Report each line of the data that includes the word "fuel".

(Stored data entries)
:::

(* ===== verification/BrWp.v ===== *)
(** Reasoning about the data path: weakest preconditions for the monad of
    Bridge.v, and the rules for buffers and for netfilter. *)

From S2P Require Import Prelude Str Stp Fdb Bridge.

(** ** Weakest preconditions

    [wp m Q w]: run in [w], [m] does not fault and ends with [Q]. *)
Definition wp {A} (m : M A) (Q : A -> world -> Prop) (w : world) : Prop :=
  match m w with Ok (a, w') => Q a w' | Fault _ => False end.

Section Rules.
Context {A B : Type}.
Implicit Types (w : world).

Lemma wp_Ok (m : M A) Q w a w' : m w = Ok (a, w') -> Q a w' -> wp m Q w.
Proof. intros E H. unfold wp. by rewrite E. Qed.

Lemma wp_elim (m : M A) Q w : wp m Q w -> exists a w', m w = Ok (a, w') /\ Q a w'.
Proof. unfold wp. destruct (m w) as [[a w']|]; [eauto|done]. Qed.

Lemma wp_ret (a : A) Q w : Q a w -> wp (mret a) Q w.
Proof. done. Qed.

Lemma wp_bind (m : M A) (k : A -> M B) Q w : wp m (fun a => wp (k a) Q) w -> wp (m ≫= k) Q w.
Proof. unfold wp, mbind, M_bind. by destruct (m w) as [[a w']|]. Qed.

Lemma wp_mono (m : M A) (Q R : A -> world -> Prop) w :
  wp m Q w -> (forall a w', Q a w' -> R a w') -> wp m R w.
Proof. unfold wp. destruct (m w) as [[a w']|]; [auto|done]. Qed.

Lemma wp_and (k : M A) (P R : A -> world -> Prop) w : wp k P w -> wp k R w -> wp k (fun a w' => P a w' /\ R a w') w.
Proof. unfold wp. by destruct (k w) as [[a w']|]. Qed.

(** Two steps in a row and then a result. *)
Lemma wp_seq_ret (m k : M unit) (a : A) Q w : wp (m;; k) (fun _ w' => Q a w') w -> wp (m;; k;; mret a) Q w.
Proof.
  unfold wp, mbind, M_bind, mret, M_ret. destruct (m w) as [[[] w1]|]; [|done]. by destruct (k w1) as [[[] w2]|].
Qed.

Lemma wp_gets (f : world -> A) Q w : Q (f w) w -> wp (gets f) Q w.
Proof. done. Qed.

Lemma wp_modify (f : world -> world) Q w : Q tt (f w) -> wp (modify f) Q w.
Proof. done. Qed.

Lemma wp_lift (m : res A) a Q w : m = Ok a -> Q a w -> wp (lift m) Q w.
Proof. by intros -> H. Qed.

End Rules.

Lemma wp_for_each {X} (I : world -> Prop) (l : list X) body w :
  (forall x w, x ∈ l -> I w -> wp (body x) (fun _ w' => I w') w) -> I w -> wp (for_each l body) (fun _ w' => I w') w.
Proof.
  revert w. induction l as [|x l IH]; intros w Hb HI; [done|]. cbn. apply wp_bind.
  eapply wp_mono; [apply Hb; [apply elem_of_cons; by left|done]|cbv beta]. intros _ w1 H1. apply IH; [|done].
  intros y w2 Hy. apply Hb, elem_of_cons. by right.
Qed.

(** [steps] runs the straight-line part of a computation. *)
Ltac step :=
  match goal with
  | |- wp (mret _) _ _ => apply wp_ret
  | |- wp (mbind _ _) _ _ => apply wp_bind
  | |- wp (gets _) _ _ => apply wp_gets
  | |- wp (modify _) _ _ => apply wp_modify
  end; cbv beta.
Ltac steps := repeat step.

(** ** Buffers *)

Lemma wp_skb_at i s Q w : heap w !! i = Some s -> Q s w -> wp (skb_at i) Q w.
Proof. intros E H. unfold wp, skb_at. by rewrite E. Qed.

Lemma wp_skb_upd i f s Q w : heap w !! i = Some s ->
  Q tt (set_heap (<[i := f s]> (heap w)) w) -> wp (skb_upd i f) Q w.
Proof. intros E H. unfold skb_upd. apply wp_bind. by eapply wp_skb_at. Qed.

Lemma wp_blog_link link i s Q w : heap w !! i = Some s ->
  (forall b, Q tt (set_heap (<[i := set_blog b s]> (heap w)) w)) -> wp (blog_link link i) Q w.
Proof. intros E H. by eapply wp_skb_upd. Qed.

Lemma wp_skb_put i s Q w : heap w !! i = Some s -> users s = 1 ->
  Q tt (set_heap (delete i (heap w)) w) -> wp (skb_put i) Q w.
Proof.
  intros E Hu H. unfold skb_put. apply wp_bind. eapply wp_skb_at; [done|]. by rewrite Hu.
Qed.

(** The event [e] is recorded and the buffer [i] is gone. *)
Definition given (i : nat) (e : ev) (w : world) : world :=
  set_heap (delete i (heap w)) (set_trace (trace w ++ [e]) w).

Lemma wp_kfree_skb i s Q w : heap w !! i = Some s -> users s = 1 ->
  Q tt (given i (Freed s) w) -> wp (kfree_skb i) Q w.
Proof.
  intros E Hu H. unfold kfree_skb. apply wp_bind. eapply wp_skb_at; [done|]. apply wp_bind.
  eapply wp_skb_put; [done..|]. by rewrite Hu.
Qed.

Lemma wp_dev_queue_xmit i s Q w : heap w !! i = Some s -> users s = 1 ->
  Q 0 (given i (Xmit s) w) -> wp (dev_queue_xmit i) Q w.
Proof.
  intros E Hu H. unfold dev_queue_xmit. apply wp_bind. eapply wp_skb_at; [done|]. apply wp_bind.
  apply wp_modify. apply wp_bind. by eapply wp_skb_put.
Qed.

Lemma wp_netif_receive_skb i s Q w : heap w !! i = Some s -> users s = 1 ->
  Q 0 (given i (Receive s) w) -> wp (netif_receive_skb i) Q w.
Proof.
  intros E Hu H. unfold netif_receive_skb. apply wp_bind. eapply wp_skb_at; [done|]. apply wp_bind.
  apply wp_modify. apply wp_bind. by eapply wp_skb_put.
Qed.

(** ** Netfilter *)

(** There is room for the Ethernet header in front of the data. *)
Definition room (s : sk_buff) : Prop := ETH_HLEN <= headroom s + data s.

(** What a hook may do: it gives a verdict netfilter knows, does not ask to
    be called again, and leaves alone the device, the references, the space
    for the header and the property [I] of the buffer. *)
Definition verdict_ok (v : Z) : Prop :=
  is_u32 v /\
  (v = NF_ACCEPT \/ v = NF_STOP \/ v = NF_STOLEN \/ Z.land v NF_VERDICT_MASK = NF_DROP \/
   Z.land v NF_VERDICT_MASK = NF_QUEUE).

Definition hook_ok (I : sk_buff -> Prop) (h : nf_hookfn) : Prop := forall indev outdev s,
  let '(v, s') := h indev outdev s in
  verdict_ok v /\ dev s' = dev s /\ users s' = users s /\ brdev s' = brdev s /\
  (room s -> room s') /\ (I s -> I s').

(** A hook that only lets pass or drops. *)
Definition verdict_plain (v : Z) : Prop :=
  v = NF_ACCEPT \/ v = NF_STOP \/ Z.land v NF_VERDICT_MASK = NF_DROP.
Definition hook_plain (h : nf_hookfn) : Prop := forall indev outdev s,
  verdict_plain (fst (h indev outdev s)).

(** Buffers that hooks may turn into each other. *)
Definition mangled (I : sk_buff -> Prop) (s s' : sk_buff) : Prop :=
  dev s' = dev s /\ users s' = users s /\ brdev s' = brdev s /\ (room s -> room s') /\ (I s -> I s').

Lemma mangled_refl I s : mangled I s s.
Proof. by repeat split. Qed.
Lemma mangled_trans I s1 s2 s3 : mangled I s1 s2 -> mangled I s2 s3 -> mangled I s1 s3.
Proof.
  intros (?&?&?&?&?) (?&?&?&?&?). split; [congruence|]. split; [congruence|]. split; [congruence|auto].
Qed.

(** The buffers netfilter takes out of the caller's hands. *)
Definition off (e : ev) : Prop :=
  match e with Freed _ | Stolen _ | Queued _ => True | _ => False end.

Lemma given_heap i e w h : heap (given i e (set_heap h w)) = delete i h.
Proof. done. Qed.

Lemma given_over i e w s :
  given i e (set_heap (<[i := s]> (heap w)) w) = given i e w.
Proof. unfold given, set_heap, set_trace. cbn. by rewrite delete_insert_eq. Qed.

Lemma set_heap_same i s w : heap w !! i = Some s -> set_heap (<[i := s]> (heap w)) w = w.
Proof. intros E. rewrite insert_id by done. by destruct w. Qed.

Lemma set_heap_twice i s s' w :
  set_heap (<[i := s']> (<[i := s]> (heap w))) (set_heap (<[i := s]> (heap w)) w) =
  set_heap (<[i := s']> (heap w)) w.
Proof. unfold set_heap. cbn. by rewrite insert_insert_eq. Qed.

Section Nf.
Context (N : net) (I : sk_buff -> Prop) (i : nat) (indev outdev : option nat).

Lemma wp_call_hook h n s Q w : hook_ok I h -> heap w !! i = Some s -> users s = 1 ->
  (forall v s', mangled I s s' -> verdict_ok v -> v <> NF_STOLEN -> (hook_plain h -> verdict_plain v) ->
    Q v (set_heap (<[i := s']> (heap w)) w)) ->
  (forall s', ~ hook_plain h -> Q NF_STOLEN (given i (Stolen s') w)) ->
  wp (call_hook (S n) h i indev outdev) Q w.
Proof.
  intros Hh E Hu HQ HS. cbn [call_hook]. apply wp_bind. eapply wp_skb_at; [done|].
  specialize (Hh indev outdev s). destruct (h indev outdev s) as [v s'] eqn:Eh.
  destruct Hh as (Hv & Hd & Hus & Hb & Hr & HI). apply wp_bind. apply wp_modify.
  assert (Hp : hook_plain h -> verdict_plain v).
  { intros Hp. specialize (Hp indev outdev s). by rewrite Eh in Hp. }
  destruct (Z.eqb_spec v NF_REPEAT) as [->|_].
  { exfalso. destruct Hv as [_ Hv]. unfold NF_ACCEPT, NF_STOP, NF_STOLEN, NF_REPEAT in Hv.
    change (Z.land 4 NF_VERDICT_MASK) with 4 in Hv. unfold NF_DROP, NF_QUEUE in Hv. lia. }
  destruct (Z.eqb_spec v NF_STOLEN) as [->|Hns].
  - apply wp_bind, wp_modify, wp_bind. eapply (wp_skb_put i s').
    + cbn. apply lookup_insert_eq.
    + congruence.
    + cbn. rewrite delete_insert_eq. apply HS. intros [|[|]]%Hp; done.
  - apply wp_ret. by apply HQ.
Qed.

Lemma wp_nf_iterate hooks s Q w : Forall (hook_ok I) hooks -> heap w !! i = Some s -> users s = 1 ->
  (forall v rest s', mangled I s s' -> verdict_ok v -> v <> NF_STOLEN -> Forall (hook_ok I) rest ->
    (length rest <= length hooks)%nat -> (v <> NF_ACCEPT -> (length rest < length hooks)%nat) ->
    (Forall hook_plain hooks -> verdict_plain v /\ Forall hook_plain rest) ->
    Q (v, rest) (set_heap (<[i := s']> (heap w)) w)) ->
  (forall rest s', ~ Forall hook_plain hooks -> Q (NF_STOLEN, rest) (given i (Stolen s') w)) ->
  wp (nf_iterate hooks i indev outdev) Q w.
Proof.
  revert s w. induction hooks as [|h hooks IH]; intros s w Hh E Hu HQ HS; cbn [nf_iterate].
  { apply wp_ret. rewrite <- (set_heap_same i s w E). apply HQ; [apply mangled_refl|by split; [|left]|done..|].
    intros _. split; [by left|done]. }
  apply Forall_cons in Hh as [Hh Hhs]. apply wp_bind. eapply wp_call_hook; [done..| |].
  - intros v s' Hm Hv Hns Hp. destruct (Z.eqb_spec v NF_ACCEPT) as [->|Hna]; cbn [negb].
    + apply (IH s'); [done|by cbn; apply lookup_insert_eq| | |].
      * destruct Hm as (_ & -> & _). done.
      * intros v' rest s'' Hm' Hv' Hns' Hr Hl Hl' Hpl. cbn [heap set_heap]. rewrite set_heap_twice.
        apply HQ; [by eapply mangled_trans|done..| | |]; cbn; [lia| |].
        -- intros Hn. specialize (Hl' Hn). lia.
        -- intros [_ Hp']%Forall_cons. by apply Hpl.
      * intros rest s'' Hpl. rewrite given_over. apply HS. by intros [_ ?]%Forall_cons.
    + apply wp_ret. apply HQ; [done..| | |]; cbn; [lia..|]. intros [? ?]%Forall_cons. split; auto.
  - intros s' Hpl. change (negb (NF_STOLEN =? NF_ACCEPT)) with true. apply wp_ret. apply HS.
    by intros [? _]%Forall_cons.
Qed.

(** Netfilter either lets the buffer pass, perhaps changed, or takes it. *)
Lemma wp_nf_hook_slow fuel hooks s Q w : (length hooks < fuel)%nat ->
  Forall (hook_ok I) hooks -> heap w !! i = Some s -> users s = 1 ->
  (forall s', mangled I s s' -> Q 1 (set_heap (<[i := s']> (heap w)) w)) ->
  (forall r e, r <> 1 -> off e -> (Forall hook_plain hooks -> r <> 0) -> Q r (given i e w)) ->
  wp (nf_hook_slow N fuel hooks i indev outdev) Q w.
Proof.
  revert hooks s w. induction fuel as [|fuel IH]; intros hooks s w Hf Hh E Hu HQ HT; [lia|].
  cbn [nf_hook_slow]. apply wp_bind. eapply wp_nf_iterate; [done..| |].
  2: { intros rest s' Hpl. apply wp_ret. by apply HT. }
  intros v rest s' Hm Hv Hns Hr Hl Hl' Hpl.
  destruct ((v =? NF_ACCEPT) || (v =? NF_STOP)) eqn:Ea; [apply wp_ret; by apply HQ|].
  apply orb_false_iff in Ea as [Ea%Z.eqb_neq Es%Z.eqb_neq]. specialize (Hl' Ea).
  assert (Hu' : users s' = 1) by (destruct Hm as (_ & -> & _); done).
  destruct (Z.eqb_spec (Z.land v NF_VERDICT_MASK) NF_DROP).
  { apply wp_bind. eapply wp_kfree_skb; [by cbn; apply lookup_insert_eq|done|].
    rewrite given_over. apply wp_ret.
    destruct (Z.eqb_spec (NF_DROP_GETERR v) 0); apply HT; try done.
    unfold NF_DROP_GETERR in *. destruct Hv as [Hv _]. unfold is_u32 in Hv.
    pose proof (Z.div_pos v (2 ^ NF_VERDICT_QBITS) ltac:(lia) ltac:(reflexivity)). lia. }
  destruct (Z.eqb_spec (Z.land v NF_VERDICT_MASK) NF_QUEUE); [|destruct Hv as [_ [|[|[|[|]]]]]; done].
  apply wp_bind. eapply wp_skb_at; [by cbn; apply lookup_insert_eq|].
  assert (Hnext : wp (nf_hook_slow N fuel rest i indev outdev) Q (set_heap (<[i:=s']> (heap w)) w)).
  { apply (IH rest s'); [lia|done|by cbn; apply lookup_insert_eq|done| |].
    - intros s'' Hm''. cbn [heap set_heap]. rewrite set_heap_twice. apply HQ. by eapply mangled_trans.
    - intros r x Hr1 Hx Hp. rewrite given_over. apply HT; [done..|]. intros [_ Hp']%Hpl. auto. }
  assert (Hnp : Forall hook_plain hooks -> 0 <> 0).
  { intros [[?|[?|Hd]] _]%Hpl; [done..|]. by rewrite Hd in e. }
  destruct (Z.ltb_spec (nf_queue N s' (v / 2 ^ NF_VERDICT_QBITS)) 0).
  - destruct (_ =? _); [done|]. destruct (_ && _); [done|]. apply wp_bind.
    eapply wp_kfree_skb; [by cbn; apply lookup_insert_eq|done|]. rewrite given_over. apply wp_ret. by apply HT.
  - apply wp_bind, wp_modify, wp_bind. eapply (wp_skb_put i s'); [by cbn; apply lookup_insert_eq|done|].
    apply wp_ret. cbn. rewrite delete_insert_eq. by apply (HT 0 (Queued s')).
Qed.

Lemma wp_NF_HOOK hook okfn s Q w : Forall (hook_ok I) (nf_hooks N hook) ->
  heap w !! i = Some s -> users s = 1 ->
  (forall s', mangled I s s' -> wp (okfn i) Q (set_heap (<[i := s']> (heap w)) w)) ->
  (forall r e, off e -> (Forall hook_plain (nf_hooks N hook) -> r <> 0) -> Q r (given i e w)) ->
  wp (NF_HOOK N hook i indev outdev okfn) Q w.
Proof.
  intros Hh E Hu HQ HT. unfold NF_HOOK. apply wp_bind. eapply wp_nf_hook_slow; [lia|done..| |].
  - intros s' Hm. by apply HQ.
  - intros r e Hr He Hp. rewrite (proj2 (Z.eqb_neq r 1) Hr). apply wp_ret. by apply HT.
Qed.

End Nf.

:::

__Exercise response__:
Lemma wp_nf_hook_slow fuel hooks s Q w : (length hooks < fuel)%nat ->
  wp (nf_hook_slow N fuel hooks i indev outdev) Q w.
  revert hooks s w. induction fuel as [|fuel IH]; intros hooks s w Hf Hh E Hu HQ HT; [lia|].
  assert (Hnext : wp (nf_hook_slow N fuel rest i indev outdev) Q (set_heap (<[i:=s']> (heap w)) w)).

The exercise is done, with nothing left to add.